Entre a pobreza espacial e arquitectónica da Praça de Moinho de Vento e esses grandes projectos mediáticos vai uma grande diferença, mas em ambos se reflecte a incapacidade de problematizar o espaço urbano e público como um agente democrático essencial de participação na vida. Mas também se reflecte a incapacidade da própria arquitectura em pensar a sua acção para além das condições de visibilidade dos objectos que produz, privilegiando um jogo formal de efeitos e ignorando a problematização crítica dos espaços onde intervém. E por isso é também cada vez mais limitada a sua acção e intervenção no espaço real do território. A extrema pressão dos mercados económicos, a profusão absurda legislativa, os processos pedagógicos massificados, não têm senão retirado poder e espaço de manobra aos arquitectos, que vêm a sua acção definida cada vez mais, não por processos e práticas próprios da sua disciplina, mas por contingências legislativas e economicistas impostas por outros – leia-se burocratas. Um processo que apesar de lento e progressivo, mas devorador, tem suscitado apenas e curiosamente alguns pequenos reparos, e que demonstra essa falta de visibilidade, mas também de reconhecimento da importância da arquitectura como disciplina social, cultural e artística. A retirada maciça da arquitectura em direcção às imagens e ao jogo de efeitos fetichistas não é suficiente e só tem reduzido o poder e a sua capacidade de intervenção no real, sendo acima de tudo necessário assumir a capacidade problematizante da arquitectura no contexto político-cultural, e a cidade e o espaço urbano como um território por excelência dessa experimentação.

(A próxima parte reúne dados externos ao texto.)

(** When the insert found the account taken, the next lookup finds it. *)
Lemma lost_race_found race clk rng n identity zone d d1 :
  honest_race race -> identities_owned d -> google_row identity d = None ->
  new_account race clk rng n identity zone d = Ok (false, d1) ->
  exists row, google_row identity
    (set_user_rows (delete (newAuthUUID (rng (2 * n)%nat)) (user_rows d1)) d1) = Some row.
Proof.
  intros Hrace Hown Hg Hx. unfold new_account in Hx.
  apply tx_bind_ok in Hx as (name & d0 & (-> & ->)%text_param_ok & Hx).
  apply tx_bind_ok in Hx as (z & d0 & (-> & ->)%text_param_ok & Hx).
  apply tx_bind_ok in Hx as ([] & d2 & Hi & Hx).
  apply tx_bind_ok in Hx as ([] & d3 & ->%modify_ok & Hx).
  apply tx_bind_ok in Hx as (subject & d0 & (-> & ->)%text_param_ok & Hx).
  apply tx_bind_ok in Hx as (email & d0 & (-> & ->)%text_param_null_ok & Hx).
  unfold insert_identity in Hx. case_match; [done|].
  destruct (any_row _ _) eqn:Ha; [|by case_match]. injection Hx as <-.
  apply any_row_true in Ha as (k & e & He & Hs). simpl in Hs.
  unfold insert_user in Hi. case_match; [done|]. injection Hi as <-.
  set (userID := newAuthUUID _) in *. set (d2 := set_user_rows _ d) in *.
  assert (Hu : ei_user_id e ∈ users (race n d2) /\ ei_user_id e <> userID).
  { destruct (proj2 (Hrace n d2) k e He) as [Hold|[Hin Hout]].
    - destruct (google_row_none _ _ _ _ Hg Hold Hs). by eapply Hown.
    - split; [done|]. intros Heq. apply Hout. rewrite Heq. apply elem_of_users. simpl.
      rewrite lookup_insert_eq. by eexists. }
  match goal with |- exists row, ?G = _ => destruct G as [row|] eqn:E end; [by exists row|].
  destruct (google_row_none _ _ k e E He Hs). apply elem_of_users. simpl.
  rewrite lookup_delete_ne by (intros Heq; by apply Hu). apply elem_of_users, Hu.
Qed.

(** A new account is stored with the user returned. *)
Lemma new_account_stored race clk rng n identity zone d d1 :
  new_account race clk rng n identity zone d = Ok (true, d1) ->
  exists k e, identities (auth d1) !! k = Some e /\
    same_account "google" (gi_Issuer identity) (gi_Subject identity) k e = true /\
    ei_user_id e = newAuthUUID (rng (2 * n)%nat).
Proof.
  intros Hx. unfold new_account in Hx.
  apply tx_bind_ok in Hx as (name & d0 & (-> & ->)%text_param_ok & Hx).
  apply tx_bind_ok in Hx as (z & d0 & (-> & ->)%text_param_ok & Hx).
  apply tx_bind_ok in Hx as ([] & d2 & Hi & Hx).
  apply tx_bind_ok in Hx as ([] & d3 & ->%modify_ok & Hx).
  apply tx_bind_ok in Hx as (subject & d0 & (-> & ->)%text_param_ok & Hx).
  apply tx_bind_ok in Hx as (email & d0 & (-> & ->)%text_param_null_ok & Hx).
  unfold insert_identity in Hx. repeat (case_match; [done|]). injection Hx as <-. simpl.
  do 2 eexists. rewrite lookup_insert_eq. split; [done|]. unfold same_account. simpl.
  by rewrite !bool_decide_eq_true_2.
Qed.

(** Logging in with a Google account ends: however other logins of the same new
    account interleave, the second round finds the account, so more rounds change
    nothing; and the user returned is the owner of the stored account. *)
Theorem login_race_settles race clk rng identity zone d fuel :
  honest_race race -> identities_owned d ->
  let run n := upsertExternalIdentity n race clk rng 0 identity zone d in
  run (2 + fuel)%nat = run 2%nat /\ run 2%nat <> Err recursion_limit /\
  forall user d', run 2%nat = Ok (user, d') ->
    exists k e, identities (auth d') !! k = Some e /\
      same_account "google" (gi_Issuer identity) (gi_Subject identity) k e = true /\
      ei_user_id e = au_ID user.
Proof.
  intros Hrace Hown run. subst run. cbn beta.
  destruct (google_row identity d) as [[[k e] u]|] eqn:Hg.
  { rewrite (upsert_found (S fuel) _ _ _ _ _ _ _ _ _ _ Hg), (upsert_found 1 _ _ _ _ _ _ _ _ _ _ Hg).
    split_and!; [done|apply refresh_account_limit|]. intros user d' Hx.
    exists k. by eapply refresh_account_ok. }
  rewrite (upsert_new (S fuel) _ _ _ _ _ _ _ Hg), (upsert_new 1 _ _ _ _ _ _ _ Hg).
  unfold mbind at 1 3 5 7, tx_bind at 1 3 5 7.
  pose proof (new_account_limit race clk rng 0 identity zone d) as Hlim.
  destruct (new_account race clk rng 0 identity zone d) as [[[] d1]|x] eqn:Hn.
  - split_and!; [done|done|]. intros user d' [<- <-]%mret_ok. by eapply new_account_stored.
  - destruct (lost_race_found _ _ _ _ _ _ _ _ Hrace Hown Hg Hn) as ([[k e] u] & Hg2).
    unfold discard_user, modify, mbind, tx_bind. cbn beta iota.
    rewrite (upsert_found fuel _ _ _ _ _ _ _ _ _ _ Hg2), (upsert_found 0 _ _ _ _ _ _ _ _ _ _ Hg2).
    split_and!; [done|apply refresh_account_limit|]. intros user d' Hx.
    exists k. by eapply refresh_account_ok.
  - split_and!; [done|congruence|done].
Qed.
End Props.
(* ===== verification/PlaceProps.v ===== *)
(** * Places: what the operations guarantee

    A resolution is answered once and repeated afterwards, also after the keys
    changed; its token creates one place, with the candidate's data and for the
    user who resolved it; a creation is never left unanswered and repeats its
    answer. *)

From S2P Require Import Prelude GoLib Schema Tables Leases GoText SavedTables SavedMutations SavedFacts Opaque Sessions SessionFacts Places.

(** ** What the place operations do

    The rows [Resolve] and [CreatePlace] write, the transition system of the two
    with the rest of the backend, and its invariant: a request has one record, a
    record one attempt, a token one attempt, and a creation is answered in the
    transaction that records it. *)

Section Facts.
Context {PG : Postgres} `{!PostgresLaws PG} {HJ : HttpJson}.

Implicit Types (d : db) (r : resolution) (h : http_record).

(** ** Digests *)

Lemma byte_val_inj x y : byte_val x = byte_val y -> x = y.
Proof. intros Heq. rewrite <- (byte_of_val x), <- (byte_of_val y). by rewrite Heq. Qed.

Lemma difference_nonneg (l r : bytes) : 0 <= difference l r.
Proof.
  revert r. induction l as [|x l IH]; intros [|y r]; simpl; try lia.
  apply Z.lor_nonneg. split; [|apply IH].
  pose proof (byte_val_range x). pose proof (byte_val_range y). apply Z.lxor_nonneg. lia.
Qed.

Lemma difference_zero (l r : bytes) : length l = length r -> difference l r = 0 <-> l = r.
Proof.
  revert r. induction l as [|x l IH]; intros [|y r] Hl; simpl in *; try done.
  injection Hl as Hl. rewrite Z.lor_eq_0_iff, IH, Z.lxor_eq_0_iff by done. split.
  - intros [Hx%byte_val_inj ->]. by rewrite Hx.
  - by intros [= -> ->].
Qed.

(** The comparison that accumulates the differing bits decides equality. *)
Lemma equalDigest_spec (l r : bytes) : equalDigest l r = true <-> l = r.
Proof.
  unfold equalDigest, zlen. destruct (_ =? _) eqn:E; simpl; zbool.
  - rewrite Z.eqb_eq. apply difference_zero. lia.
  - split; [done|]. intros ->. lia.
Qed.

(** ** Statements *)

Lemma insert_resolution_ok op id r d u d' :
  insert_resolution op id r d = Ok (u, d') ->
  resolutions (auth d) !! id = None /\ resolution_check r = true /\
  (forall k q, resolutions (auth d) !! k = Some q ->
     pr_idempotency_record_id q <> pr_idempotency_record_id r) /\
  d' = set_resolutions (<[id := r]> (resolutions (auth d))) d.
Proof.
  unfold insert_resolution. destruct (_ || _) eqn:E; [done|]. intros [= _ <-]. inv_res.
  rewrite <- eq_None_not_Some in *. split_and!; try done. intros k q Hq Heq.
  match goal with Ha : any_row _ _ = false |- _ => rewrite any_row_false in Ha;
    specialize (Ha _ _ Hq) end. by case_bool_decide.
Qed.

Lemma update_resolution_ok op id P f d x d' r :
  resolutions (auth d) !! id = Some r -> P r = true ->
  update_resolution op id P f d = Ok (x, d') ->
  x = Some (f r) /\ resolution_check (f r) = true /\
  (forall k q t, resolutions (auth d) !! k = Some q -> k <> id ->
     pr_resolution_token_sha256 q = Some t -> pr_resolution_token_sha256 (f r) <> Some t) /\
  d' = set_resolutions (<[id := f r]> (resolutions (auth d))) d.
Proof.
  intros Hr HP. unfold update_resolution. rewrite Hr, HP.
  destruct (_ && _) eqn:E; [|done]. intros [= <- <-]. inv_res. split_and!; try done.
  intros k q t Hq Hk Ht Hf.
  match goal with Ha : any_row _ _ = false |- _ => rewrite any_row_false in Ha;
    specialize (Ha _ _ Hq); rewrite (bool_decide_eq_false_2 (k = id)), Ht in Ha by done;
    simpl in Ha; apply bool_decide_eq_false in Ha end. congruence.
Qed.

Lemma insert_place_ok op id p d u d' :
  insert_place op id p d = Ok (u, d') ->
  places (saved d) !! id = None /\ place_row_check p = true /\
  (forall k q, places (saved d) !! k = Some q -> pc_source_resolution_id q <> pc_source_resolution_id p) /\
  d' = set_places (<[id := p]> (places (saved d))) d.
Proof.
  unfold insert_place. destruct (_ || _) eqn:E; [done|]. intros [= _ <-]. inv_res.
  rewrite <- eq_None_not_Some in *. split_and!; try done. intros k q Hq Heq.
  match goal with Ha : any_row _ _ = false |- _ => rewrite any_row_false in Ha;
    specialize (Ha _ _ Hq) end. by case_bool_decide.
Qed.

(** ** A reservation *)

(** The database with one more record and its attempt. *)
Record reserved_in (rid aid : string) (h : http_record) (r : resolution) (d d' : db) : Prop := {
  rs_record_new : http_records (saved d) !! rid = None;
  rs_path : h_normalized_path h = resolve_path;
  rs_request : forall k q, http_records (saved d) !! k = Some q ->
    same_request (h_user_id h) (h_http_method h) (h_normalized_path h) (h_idempotency_key h) q = false;
  rs_records : http_records (saved d') = <[rid := h]> (http_records (saved d));
  rs_attempt_new : resolutions (auth d) !! aid = None;
  rs_attempt_record : pr_idempotency_record_id r = rid;
  rs_attempt : forall k q, resolutions (auth d) !! k = Some q -> pr_idempotency_record_id q <> rid;
  rs_token : forall k q t, resolutions (auth d) !! k = Some q ->
    pr_resolution_token_sha256 q = Some t -> pr_resolution_token_sha256 r <> Some t;
  rs_check : resolution_check r = true;
  rs_attempts : resolutions (auth d') = <[aid := r]> (resolutions (auth d));
  rs_places : places (saved d') = places (saved d);
  rs_users : user_rows d' = user_rows d
}.

Lemma reserve_fresh clk keys input rid aid keyID digest d d' :
  reserveResolution clk keys input rid aid keyID digest d = Ok (None, d') ->
  text_in keyID = Some keyID /\
  reserved_in rid aid (resolve_record clk (ri_UserID input) (ri_IdempotencyKey input) keyID digest)
    (pending_resolution clk (ri_UserID input) rid) d d'.
Proof.
  unfold reserveResolution. intros Hx.
  apply tx_bind_ok in Hx as (key & d0 & Hk & Hx).
  assert (Htext : text_in keyID = Some key).
  { unfold text_param in Hk. apply lift_ok in Hk as [Hk _]. by apply of_option_ok in Hk. }
  apply text_param_ok in Hk as [-> ->].
  apply tx_bind_ok in Hx as (b & d1 & Hi & Hx). apply insert_http_record_ok in Hi as [Hck Hi].
  destruct b.
  - destruct Hi as (Hnew & Huser & Hreq & ->). apply tx_bind_ok in Hx as ([] & d2 & Hr & Hx).
    apply mret_ok in Hx as [_ <-]. apply insert_resolution_ok in Hr as (Hfr & Hc & Hrec & ->).
    split; [done|]. by constructor.
  - subst d1. apply tx_bind_ok in Hx as (kv & d2 & _ & Hx).
    apply tx_bind_ok in Hx as (a & d3 & _ & Hx). by apply mret_ok in Hx as [? _].
Qed.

Hoje que todos os dias se fala tanto de democracia e da qualidade da participação democrática, ainda não conseguimos assumir a importância e a necessidade de colocar o espaço arquitectónico e a própria arquitectura no centro dessa discussão. Talvez um dia nos possamos aperceber que a pobreza da nossa democracia é também a pobreza dos nossos espaços (urbanos e arquitectónicos): a ausência de lugares dedicados a inter-acção e à comunicação, a ausência de espaços e de projectos abertos à participação comum em objectivos comuns, que é isso que faz a cidade e a democracia. E se queremos um exemplo do estado da democracia: ele está ai, nesta pequena praça mesmo no centro do Porto.

Pedro Levi Bismarck


[1] Richard Sennet, Democratic Spaces. Conferência no Berlage Institute em 3 de Março de 2004.
[2] Alejandro Zaera Polo, The Politics of the Envelope, Volume 17 Content Management, 2008.
[3] Giorgio Agamben, Estâncias, Pre-textos, Madrid 2006.